Synopsis
Rappel des faits, tout d'abord, pour comprendre ce que la télé a pu faire pour s'attirer de telles foudres. En 1998, P. Carles, trublion médiatique professionnel du dézingage filmé, s'attaque à la censure inavouée des télévisions et à la connivence entre journalistes et politiques dans Pas vu, pas pris. Il récidive quatre ans plus tard, en vengeur masqué de Pierre Bourdieu, contre Daniel Schneidermann, pour dénoncer le mensonge d'une télé qui ne fait que simuler l'autocritique. Dès lors, germe l'idée d'offrir aux téléspectateurs de vrais programmes critiques sur la télévision. Et l'arrivée de la télé numérique, la TNT, devait en toute logique rendre le projet possible.
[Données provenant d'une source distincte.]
(* ===== verification/OldNet.v ===== *)
(** * IP and ICMP of the first version

    [network/network.c], [network/ip/ip.c] and [network/icmp/icmp.c]: classification of a
    packet, header rewriting and echo replies.  The header structs have the layouts of
    [Ip.v] and [Icmp.v], whose fields are used here.  The buffer holds
    [MTU_SIZE + 1] bytes; lengths come from the packet. *)
From S2P Require Import Prelude Memory Checksum Ip Icmp.

Definition IPV4_ICMP : Z := 0.
Definition IPV4_TCP : Z := 1.
Definition IPV6 : Z := 2.
Definition VER_UNDF : Z := 3.
Definition PROTO_UNDF : Z := 4.
Definition IP_TCP_PROTO : Z := 6.

(** ** Operations *)

Definition packet_deserialize (m : bytes) (packet : Z) : option Z :=
  vi ← get m packet ip_version_ihl;
  let ip_version := Z.shiftr vi 4 in
  let ihl := Z.land vi 15 in
  if (ip_version =? 6) then Some IPV6 else
  if negb (ip_version =? 4) then Some VER_UNDF else
  if ihl <? 5 then Some PROTO_UNDF else
  p ← get m packet ip_proto;
  if p =? 1 then Some IPV4_ICMP
  else if p =? 6 then Some IPV4_TCP
  else Some PROTO_UNDF.

Definition ip_swap_dst (m : bytes) (ip : Z) : option bytes :=
  src ← get m ip ip_src;
  dst ← get m ip ip_dst;
  m ← set m ip ip_src dst;
  set m ip ip_dst src.

Definition ip_update_checksum (m : bytes) (ip pack_len : Z) : option bytes :=
  m ← set m ip ip_csum 0;
  c ← packet_checksum m ip pack_len;
  set m ip ip_csum c.

Definition icmp_update_checksum (m : bytes) (icmp pack_len : Z) : option bytes :=
  m ← set m icmp icmp_csum 0;
  c ← packet_checksum m icmp pack_len;
  set m icmp icmp_csum c.

Definition icmp_echo_reply (m : bytes) (ip icmp : Z) : option bytes :=
  m ← set m icmp icmp_type 0;
  m ← set m icmp icmp_code 0;
  vi ← get m ip ip_version_ihl;
  let ihl_bytes := Z.land vi 15 * 4 in
  l ← get m ip ip_len;
  let icmp_len := ntohs l - ihl_bytes in
  m ← icmp_update_checksum m icmp icmp_len;
  m ← ip_swap_dst m ip;
  ip_update_checksum m ip ihl_bytes.

Definition icmp_dispatch (m : bytes) (ip icmp : Z) : option bytes :=
  t ← get m icmp icmp_type;
  if t =? 8 then icmp_echo_reply m ip icmp else Some m.

(** ** Specification *)

(** The total length the header claims. *)
Definition claimed (m : bytes) : Z := ntohs (getf m 0 ip_len).

(** ** Lemmas *)

Lemma ip_swap_dst_swapped m ip :
  0 <= ip -> ip + 20 <= Z.of_nat (length m) -> ip_swap_dst m ip = Some (swapped m ip).
Proof. intros. unfold ip_swap_dst. run. done. Qed.

Lemma ip_update_checksum_sealed m ip n :
  bytes_ok m -> 0 <= ip -> 0 <= n <= 131072 -> ip + 12 <= Z.of_nat (length m) ->
  ip + n <= Z.of_nat (length m) -> ip_update_checksum m ip n = Some (sealed m ip 10 n).
Proof. intros. unfold ip_update_checksum. apply seal_body; try done; lia. Qed.

Lemma icmp_update_checksum_sealed m icmp n :
  bytes_ok m -> 0 <= icmp -> 0 <= n <= 131072 -> icmp + 4 <= Z.of_nat (length m) ->
  icmp + n <= Z.of_nat (length m) -> icmp_update_checksum m icmp n = Some (sealed m icmp 2 n).
Proof. intros. unfold icmp_update_checksum. apply seal_body; try done; lia. Qed.

Lemma icmp_echo_reply_framed m offset :
  framed m (claimed m) offset -> offset + 8 <= claimed m ->
  icmp_echo_reply m 0 offset = Some (echo_buf m (claimed m) offset).
Proof.
  intros Hp Hl. pose proof (framed_range _ _ _ Hp) as Hr. destruct Hp as [Hb Hi Hs Hv Ho].
  unfold icmp_echo_reply, echo_buf. run. pkt. fold (claimed m).
  change (Z.land (getf m 0 ip_version_ihl) 15 * 4) with (ihl_of m 0). rewrite <- Ho.
  rewrite icmp_update_checksum_sealed by (auto with bytes; mem). cbn [mbind option_bind].
  rewrite ip_swap_dst_swapped by mem. cbn [mbind option_bind].
  by rewrite ip_update_checksum_sealed by (auto 6 with bytes; mem).
Qed.

(** ** Properties *)

(** Classification: [packet_deserialize] is defined on any buffer of at least a header
    and answers ICMP or TCP exactly for IPv4 packets with a header length of at least five
    words and that protocol. *)
Theorem packet_deserialize_correct m :
  bytes_ok m -> 20 <= Z.of_nat (length m) ->
  exists op, packet_deserialize m 0 = Some op /\
    (op = IPV4_ICMP <-> Z.shiftr (getf m 0 ip_version_ihl) 4 = 4 /\ 20 <= ihl_of m 0 /\
                        getf m 0 ip_proto = 1) /\
    (op = IPV4_TCP <-> Z.shiftr (getf m 0 ip_version_ihl) 4 = 4 /\ 20 <= ihl_of m 0 /\
                       getf m 0 ip_proto = 6).
Proof.
  intros Hb Hl. unfold packet_deserialize, ihl_of. run.
  set (v := Z.shiftr _ 4). set (h := Z.land _ 15). set (p := getf m 0 ip_proto).
  unfold IPV4_ICMP, IPV4_TCP, IPV6, VER_UNDF, PROTO_UNDF.
  destruct (v =? 6) eqn:E6; [eexists; split; [done|lia]|].
  destruct (v =? 4) eqn:E4; cbn [negb]; [|eexists; split; [done|lia]].
  destruct (h <? 5) eqn:E5; [eexists; split; [done|lia]|].
  destruct (p =? 1) eqn:E1; [eexists; split; [done|lia]|].
  destruct (p =? 6) eqn:Ep; eexists; (split; [done|lia]).
Qed.

Lemma packet_deserialize_correct_witness :
  exists op, packet_deserialize (setf (setf (replicate 20 0) 0 ip_version_ihl 69) 0 ip_proto 6) 0 = Some op
    /\ op = IPV4_TCP.
Proof.
  destruct (packet_deserialize_correct (setf (setf (replicate 20 0) 0 ip_version_ihl 69) 0 ip_proto 6))
    as (op & H1 & _ & H2); [by_eval|vm_compute; discriminate|].
  exists op. split; [exact H1|]. apply H2. vm_compute. split; [reflexivity|]. split; [discriminate|reflexivity].
Defined.

(** The first version's echo reply, when the length the header claims covers an ICMP
    header and lies in the buffer, is the same reply the current version builds. *)
Theorem old_echo_correct m offset :
  framed m (claimed m) offset -> offset + 8 <= claimed m -> getf m offset icmp_type = 8 ->
  exists m', icmp_dispatch m 0 offset = Some m' /\ echo_reply_of m m' (claimed m) offset.
Proof.
  intros Hp Hl Ht. pose proof (framed_range _ _ _ Hp) as Hr. pose proof Hp as [Hb Hi Hs _ _].
  unfold icmp_dispatch. run. rewrite Ht. cbn [Z.eqb Pos.eqb].
  rewrite icmp_echo_reply_framed by done. eexists. split; [done|]. by apply echo_buf_spec.
Qed.

Lemma old_echo_correct_witness :
  let m := setf (setf (setf (replicate 1501 0) 0 ip_version_ihl 69) 0 ip_len (htons 32)) 20 icmp_type 8 in
  exists m', icmp_dispatch m 0 20 = Some m' /\ getf m' 20 icmp_type = 0.
Proof.
  cbv zeta. edestruct old_echo_correct as (m' & H1 & H2);
    [| | |exists m'; split; [exact H1|exact (er_type _ _ _ _ H2)]].
  - split; [by_eval| | |vm_compute; reflexivity|vm_compute; reflexivity]; vm_compute; split; discriminate.
  - vm_compute. discriminate.
  - vm_compute. reflexivity.
Defined.

(** It trusts that length: an echo request of 28 bytes whose header claims 2000 makes
    the checksum read past the end of the buffer. *)
Theorem old_echo_overread :
  icmp_dispatch (setf (setf (setf (replicate 1501 0) 0 ip_version_ihl 69) 0 ip_len (htons 2000))
                   20 icmp_type 8) 0 20 = None.
Proof. vm_compute. reflexivity. Qed.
Ainsi allait naître le projet d'une chaîne indépendante : Zaléa TV. Mais il faut croire que la TNT n'est pas plus ouverte que le câble, le satellite ou l'hertzien : le projet est refusé ! D'où l'arrivée au cinéma de ce rageur
Tir Nourri sur la Télé (soit, en abrégé, TNT !) : un programme comprenant les deux films de Pierre Carles et un inédit, Désentubages cathodiques. Celui-ci est en fait une compilation de documents, réflexions et actions, conçus pour les programmes de Zaléa TV, et visant tous à donner des clés pour "ne pas se faire entuber". Ces extraits d'émissions tentent en effet de nous démontrer comment les chaînes de télévision désinforment (
Prise d'otage sur / par TF1), s'emballent (
Signal d'alarme) ou imposent un parti pris (
Bas les masques au bal des Oui-Oui). Hélas, leurs analyses ne s'imposent pas toujours par une grande pertinence. Elles semblent même souvent un peu faciles, voire hâtives, et peinent à dépasser une idée générale et relativement admise (la dictature de l'audimat et les connexions entre journalistes et politiques nuisent à la fiabilité de l'info). Il est donc difficile de tirer des conclusions claires ou de distinguer de réelles contre-propositions dans ce film, qui se termine sur les actions de la "Coordination des Sans Cravates", suggérant sommairement d'éteindre toutes les télévisions grâce à un "télextincteur universel d'écrans"... En fait, il manque à Désentubages, l'essentiel de ce qui faisait la force des deux films de Pierre Carles qui l'escortent. Tout d'abord, le sens de la construction (ce qui peut s'expliquer par la destination originelle des séquences et l'urgence dans laquelle elles ont sans doute été assemblées). Mais aussi : un scoop (comme les images volées de Léotard et Mougeotte dans Pas vu, pas pris), et une réflexion de fond (comme celle qu'apporte l'intervention de Loïc Wacquant dans
Enfin pris ?). Toutefois, Désentubages cathodiques a le précieux mérite d'entretenir la flamme d'un cinéma de guérilla, qui s'impose dans les salles, accompagné de débats et des publications données aux spectateurs, pour tenter à toute force de faire bouger un peu les esprits.